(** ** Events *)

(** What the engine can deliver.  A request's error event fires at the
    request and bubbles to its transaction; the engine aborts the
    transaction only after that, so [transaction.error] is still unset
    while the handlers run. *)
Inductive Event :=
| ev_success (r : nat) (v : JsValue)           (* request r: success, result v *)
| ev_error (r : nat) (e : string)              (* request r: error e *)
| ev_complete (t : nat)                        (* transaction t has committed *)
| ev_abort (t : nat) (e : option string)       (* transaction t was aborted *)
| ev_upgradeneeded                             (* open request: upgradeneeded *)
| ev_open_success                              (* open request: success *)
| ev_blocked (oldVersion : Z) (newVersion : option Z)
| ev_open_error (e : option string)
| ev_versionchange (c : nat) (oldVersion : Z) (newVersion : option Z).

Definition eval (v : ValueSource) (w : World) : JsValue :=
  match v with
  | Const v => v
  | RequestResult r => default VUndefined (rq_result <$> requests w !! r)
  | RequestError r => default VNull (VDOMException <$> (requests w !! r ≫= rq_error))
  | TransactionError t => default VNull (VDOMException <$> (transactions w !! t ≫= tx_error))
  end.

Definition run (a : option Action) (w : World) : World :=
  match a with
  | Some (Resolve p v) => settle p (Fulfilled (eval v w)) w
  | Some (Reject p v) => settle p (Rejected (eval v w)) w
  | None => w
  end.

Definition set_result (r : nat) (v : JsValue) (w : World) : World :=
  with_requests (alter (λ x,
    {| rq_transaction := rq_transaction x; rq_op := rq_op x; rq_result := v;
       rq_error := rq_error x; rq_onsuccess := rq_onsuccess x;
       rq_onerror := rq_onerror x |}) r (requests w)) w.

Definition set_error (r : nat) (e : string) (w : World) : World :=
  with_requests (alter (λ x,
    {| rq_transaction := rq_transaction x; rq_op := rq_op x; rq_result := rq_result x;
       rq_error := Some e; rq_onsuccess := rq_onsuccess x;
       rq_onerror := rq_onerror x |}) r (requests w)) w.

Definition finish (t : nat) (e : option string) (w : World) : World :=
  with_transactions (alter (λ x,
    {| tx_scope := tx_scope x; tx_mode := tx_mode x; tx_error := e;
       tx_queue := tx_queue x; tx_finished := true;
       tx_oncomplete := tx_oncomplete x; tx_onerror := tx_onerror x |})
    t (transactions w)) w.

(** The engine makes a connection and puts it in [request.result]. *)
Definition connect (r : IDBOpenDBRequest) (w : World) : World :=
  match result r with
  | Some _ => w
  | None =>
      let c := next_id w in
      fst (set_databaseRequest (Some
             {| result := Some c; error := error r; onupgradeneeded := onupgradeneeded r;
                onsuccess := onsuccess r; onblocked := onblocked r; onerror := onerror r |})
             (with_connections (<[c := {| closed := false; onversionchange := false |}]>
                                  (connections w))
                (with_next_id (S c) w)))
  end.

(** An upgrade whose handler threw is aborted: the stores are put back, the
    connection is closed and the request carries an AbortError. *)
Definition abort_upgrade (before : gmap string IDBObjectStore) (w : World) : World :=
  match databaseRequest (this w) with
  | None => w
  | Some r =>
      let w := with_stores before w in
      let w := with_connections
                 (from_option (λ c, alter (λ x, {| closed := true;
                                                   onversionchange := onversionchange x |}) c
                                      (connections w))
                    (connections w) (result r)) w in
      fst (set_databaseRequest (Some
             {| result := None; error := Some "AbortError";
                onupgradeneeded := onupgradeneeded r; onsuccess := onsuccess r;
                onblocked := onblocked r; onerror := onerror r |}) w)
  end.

● Prompt: From the line with "onupgradeneeded := onupgradeneeded r; onsuccess" to the last line of the material, give every line again exactly, and only those lines.

● Answer for the task:
                onupgradeneeded := onupgradeneeded r; onsuccess := onsuccess r;
                onblocked := onblocked r; onerror := onerror r |}) w)
  end.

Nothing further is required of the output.